MedPAC report shows providers making progress, quality contractor says
The Medicare Payment Advisory Commission's latest report to Congress was submitted Friday with previously known recommendations for payment levels. But largely lost among the 400-page report also was a body of research indicating that long-term care providers are showing progress in quality improvement activities, said a prominent quality researcher.
Potentially avoidable hospital readmissions dropped 1% during the study period of 2011-2012, said Andrew Kramer, M.D., the CEO of contract research group Providigm.

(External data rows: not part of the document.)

(** At shutdown: each job finished exactly once, and the results come back
    in submission order, whatever the completion order. *)
Lemma pool_final_correct s :
  star pool_init s -> pool_final jobs s ->
  collect jobs s = Some (map f jobs) /\
  Permutation (map fst (finished s)) (seq 0 (length jobs)).
Proof.
  intros Hs [Hn Hr]. destruct (inv_star s Hs) as (_ & _ & Hnd & Hin & Hf).
  rewrite Hr in Hnd, Hin; simpl in Hnd, Hin. rewrite Hn in Hin. split.
  - unfold collect. rewrite (map_seq_nth _ jobs).
    + apply all_some_map.
    + intros i j Hj.
      assert (Hi : i < length jobs) by (apply nth_error_Some; congruence).
      apply Hin in Hi. apply in_map_iff in Hi. destruct Hi as [[k b] [Hk Hkb]].
      simpl in Hk; subst k. destruct (Hf i b Hkb) as (j' & Hj' & ->).
      rewrite Hj in Hj'. inversion Hj'; subst.
      apply lookup_in; assumption.
  - apply NoDup_Permutation; [exact Hnd | apply seq_NoDup |].
    intros i. rewrite Hin, in_seq. lia.
Qed.

End PoolFacts.
End PoolFacts.

(* ========================================================================= *)
(** * Facts about run_contam *)

Module RunContamFacts.
Import Script.

Section RunContam.
Variable w : World.
Variable sim_file : string.

Let name := OsPath.basename sim_file.
Let command := [CONTAM_EXE w; sim_file].
Let elapsed := duration w command.
Let out := output_log_file name.

(** The events of writing the artifact. *)
Definition artifact_events (r : completed_process) : list event :=
  match write_fault w out with
  | Some e => [Log ERROR ("Error writing log file for " ++ name ++ ": " ++ exc_msg e)]
  | None => [WriteFile out (log_details command elapsed r);
             Log DEBUG ("Log details for " ++ name ++ " written to " ++ out)]
  end.
Lemma check_key_read_only req w : (serve (check_key req) w).2 = w.
Proof. unfold check_key, bind_parameter. cbv zeta. read_only. Qed.

Lemma list_employees_read_only w : (serve list_employees w).2 = w.
Proof. unfold list_employees. read_only. Qed.

Lemma get_employee_read_only emp_id w :
  (serve (get_employee emp_id) w).2 = w.
Proof. unfold get_employee, bind_int. read_only. Qed.

(** ** The roll number is unique *)

(** Every answer of the create handler either leaves the database as
    it was, or is the answer of the insertion, in a world that differs
    from the first by at most the saved photo; the photo path is then
    null or a path made by joining a name to the upload directory. *)
Lemma create_employee_cases env req w :
  db (serve (create env req) w).2 = db w
  \/ exists photo f,
       serve (create env req) w
       = insertion_outcome env req photo (World (db w) f)
       /\ (photo = None
           \/ exists fname,
                photo = Some (Path.join (UPLOAD_DIR APP_DIR) fname)).
Proof.
  open_create_keep req.
  destruct (missing_fields (form req)) as [|k ks]; [|left; reflexivity].
  destruct (assoc "photo" (files req)) as [ph|].
  2:{ right. exists None, (fs w). rewrite world_eta.
      split; [apply insertion_run|left; reflexivity]. }
  destruct (filename ph) as [|c fname] eqn:Ef.
  { right. exists None, (fs w). rewrite world_eta.
    split; [apply insertion_run|left; reflexivity]. }
  simpl PyStr.truthy. cbv iota.
  destruct (allowed_file (String c fname)); [|left; reflexivity].
  simpl negb. cbv iota.
  destruct (PyStr.rsplit1 "." (String c fname) !! 1%nat) as [e|];
    [|left; reflexivity].
  destruct (save_error env) as [[msg|msg n]|] eqn:Hs.
  - left. unfold serve, try_except, bind, ret, save. rewrite Hs.
    reflexivity.
  - left. unfold serve, try_except, bind, ret, save. rewrite Hs.
    reflexivity.
  - right. eexists (Some _), _. split; [|right; eexists; reflexivity].
    rewrite <- insertion_run.
    unfold serve, try_except, bind, ret, save. rewrite Hs. reflexivity.
Qed.

Lemma insertion_outcome_db env req photo w :
  db (insertion_outcome env req photo w).2 = db w
  \/ exists t,
       employees (db w) = Some t
       /\ roll_taken (form_field req "roll_number") t = false
       /\ db (insertion_outcome env req photo w).2
          = with_employees
              (Sqlite.insert (new_row env req photo) t).1 (db w).
Proof.
  unfold insertion_outcome.
  destruct (employees (db w)) as [t|]; [|left; reflexivity].
  destruct (roll_taken _ t) eqn:E; [left; reflexivity|].
  right. exists t. auto.
Qed.




(** What an event does to the employees table: nothing; or it creates
    the table, empty; or it deletes one id; or it inserts the row of a
    create request whose roll number was free. *)
Lemma run_employees e w :
  employees (db (run APP_DIR CWD secure_filename e w)) = employees (db w)
  \/ (employees (db w) = None
      /\ employees (db (run APP_DIR CWD secure_filename e w))
         = Some empty_table)
  \/ (exists t i,
        employees (db w) = Some t
        /\ employees (db (run APP_DIR CWD secure_filename e w))
           = Some (delete_id i t))
  \/ (exists t env req photo,
        employees (db w) = Some t
        /\ roll_taken (form_field req "roll_number") t = false
        /\ (photo = None
            \/ exists fname,
                 photo = Some (Path.join (UPLOAD_DIR APP_DIR) fname))
        /\ employees (db (run APP_DIR CWD secure_filename e w))
           = Some (Sqlite.insert (new_row env req photo) t).1).
Proof.
  destruct e; simpl.
  - rewrite init_db_run. simpl.
    destruct (employees (db w)) as [t|] eqn:E; simpl; auto.
  - rewrite index_read_only. auto.
  - rewrite static_files_read_only. auto.
  - rewrite get_upload_read_only. auto.
  - rewrite login_read_only. auto.
  - rewrite check_key_read_only. auto.
  - destruct (create_employee_cases env req w)
      as [->|(photo & f & -> & Hphoto)]; [auto|].
    destruct (insertion_outcome_db env req photo (World (db w) f))
      as [Hd|(t & Ht & Hf & Hd)]; rewrite Hd; simpl; [auto|].
    right. right. right. exists t, env, req, photo. auto.
  - rewrite list_employees_read_only. auto.
  - rewrite get_employee_read_only. auto.
  - destruct (employees (db w)) as [t|] eqn:Ht.
    + destruct (int64 emp_id) eqn:Hi;
        [|rewrite (delete_employee_overflow env emp_id w t Ht Hi); auto].
      destruct (rows t !! emp_id) as [e|] eqn:He.
      * rewrite (delete_employee_present env emp_id w t e Ht Hi He). simpl.
        right. right. left. exists t, emp_id. auto.
      * rewrite (delete_employee_absent env emp_id w t Ht Hi He). auto.
    + rewrite (delete_employee_no_table env emp_id w Ht). auto.
Qed.

(** A property of the employees table that holds of the empty table and
    that deletions and the insertions of the create handler keep holds
    in every reachable world. *)
Lemma reachable_employees (P : table employee -> Prop) :
  P empty_table ->
  (forall t i, P t -> P (delete_id i t)) ->
  (forall t env req photo,
     P t -> roll_taken (form_field req "roll_number") t = false ->
     (photo = None
      \/ exists fname,
           photo = Some (Path.join (UPLOAD_DIR APP_DIR) fname)) ->
     P (Sqlite.insert (new_row env req photo) t).1) ->
  forall w, reachable APP_DIR CWD secure_filename w ->
            forall t, employees (db w) = Some t -> P t.
Proof.
  intros Hempty Hdelete Hinsert w Hr.
  induction Hr as [f|e w _ IH]; [discriminate|].
  intros t'.
  destruct (run_employees e w)
    as [->|[[_ ->]|[(t & i & Ht & ->)|(t & env & req & photo
                                        & Ht & Hf & Hp & ->)]]].
  - apply IH.
  - intros [= <-]. exact Hempty.
  - intros [= <-]. apply Hdelete, IH, Ht.
  - intros [= <-]. apply Hinsert; [apply IH, Ht|exact Hf|exact Hp].
Qed.


Lemma pure_nonempty p : Path.pure p <> EmptyString.
Proof.
  unfold Path.pure. destruct (Path.is_abs p); [discriminate|].
  destruct (Path.parts p) as [|x l] eqn:E; [discriminate|].
  assert (Hx : x <> EmptyString).
  { assert (Hin : In x (Path.parts p)) by (rewrite E; left; reflexivity).
    unfold Path.parts in Hin.
    apply (proj1 (filter_In _ _ _)) in Hin. destruct Hin as [_ Hin].
    intros ->. discriminate. }
  unfold PyStr.join. simpl. destruct l; [exact Hx|].
  destruct x; [congruence|discriminate].
Qed.

Lemma join_nonempty a b : Path.join a b <> EmptyString.
Proof. unfold Path.join. destruct (Path.is_abs b); apply pure_nonempty. Qed.

(** In every reachable world a row has no photo path or one that is not
    the empty string. *)
Lemma reachable_photo_paths w :
  reachable APP_DIR CWD secure_filename w ->
  forall t i e, employees (db w) = Some t -> rows t !! i = Some e ->
                Rows.photo_path e <> Some EmptyString.
Proof.
  intros Hr t i e Ht. revert i e.
  refine (reachable_employees
            (fun t => forall i e, rows t !! i = Some e ->
                                  Rows.photo_path e <> Some EmptyString)
            _ _ _ w Hr t Ht).
  - intros i e H. simpl in H. rewrite lookup_empty in H. discriminate.
  - intros t0 j H i e. unfold delete_id. simpl. rewrite lookup_delete.
    destruct (decide (j = i)); [discriminate|apply H].
  - intros t0 env req photo H _ Hp i e. unfold Sqlite.insert. simpl.
    rewrite lookup_insert. destruct (decide (next_rowid t0 = i)).
    + intros [= <-]. simpl.
      destruct Hp as [->|(fname & ->)]; [discriminate|].
      intros [= Hj]. exact (join_nonempty _ _ Hj).
    + apply H.
Qed.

“That's the first time they've gone down” in a decade of study, Kramer told McKnight's on Monday. “Obviously, some progress has been made. It starts to say, ‘These are things you can expect.' It's very important from the aspect of partnering [with hospitals].”
Kramer also was enthused about a 2% rise in community discharges: “It's had periods of improvement but been very level for a while. It's probably related to the idea that nursing homes are seeing themselves more as part of the post-acute care continuum and want to release people back into the community. This is very valuable.”
Kramer added that his group's studies revealed great potential for more improvement in the future. Half of all skilled nursing facility readmissions to a hospital are potentially avoidable, he said.
“It's evident we've made some progress, which indicates we CAN make progress,” Kramer explained. “What it means to providers is they should say, ‘Let's double-down on this, and build it into our QA [Quality Assurance] systems, which is in line with what [the Centers for Medicare & Medicaid Services] is saying.”
Kramer said there was also reason for optimism in three other quality-improvement areas. This applies some degree of pressure on providers, he added: Improvement activities “should find their way into QAPI [Quality Assurance and Performance Improvement] activities. In areas where we know we can have an impact, there will be increasing pressure to do so.”
Beginning in 2018, skilled nursing facilities with high preventable readmission rates will become eligible for reimbursement cuts, he said. This was proposed in the White House budget unveiled earlier this month.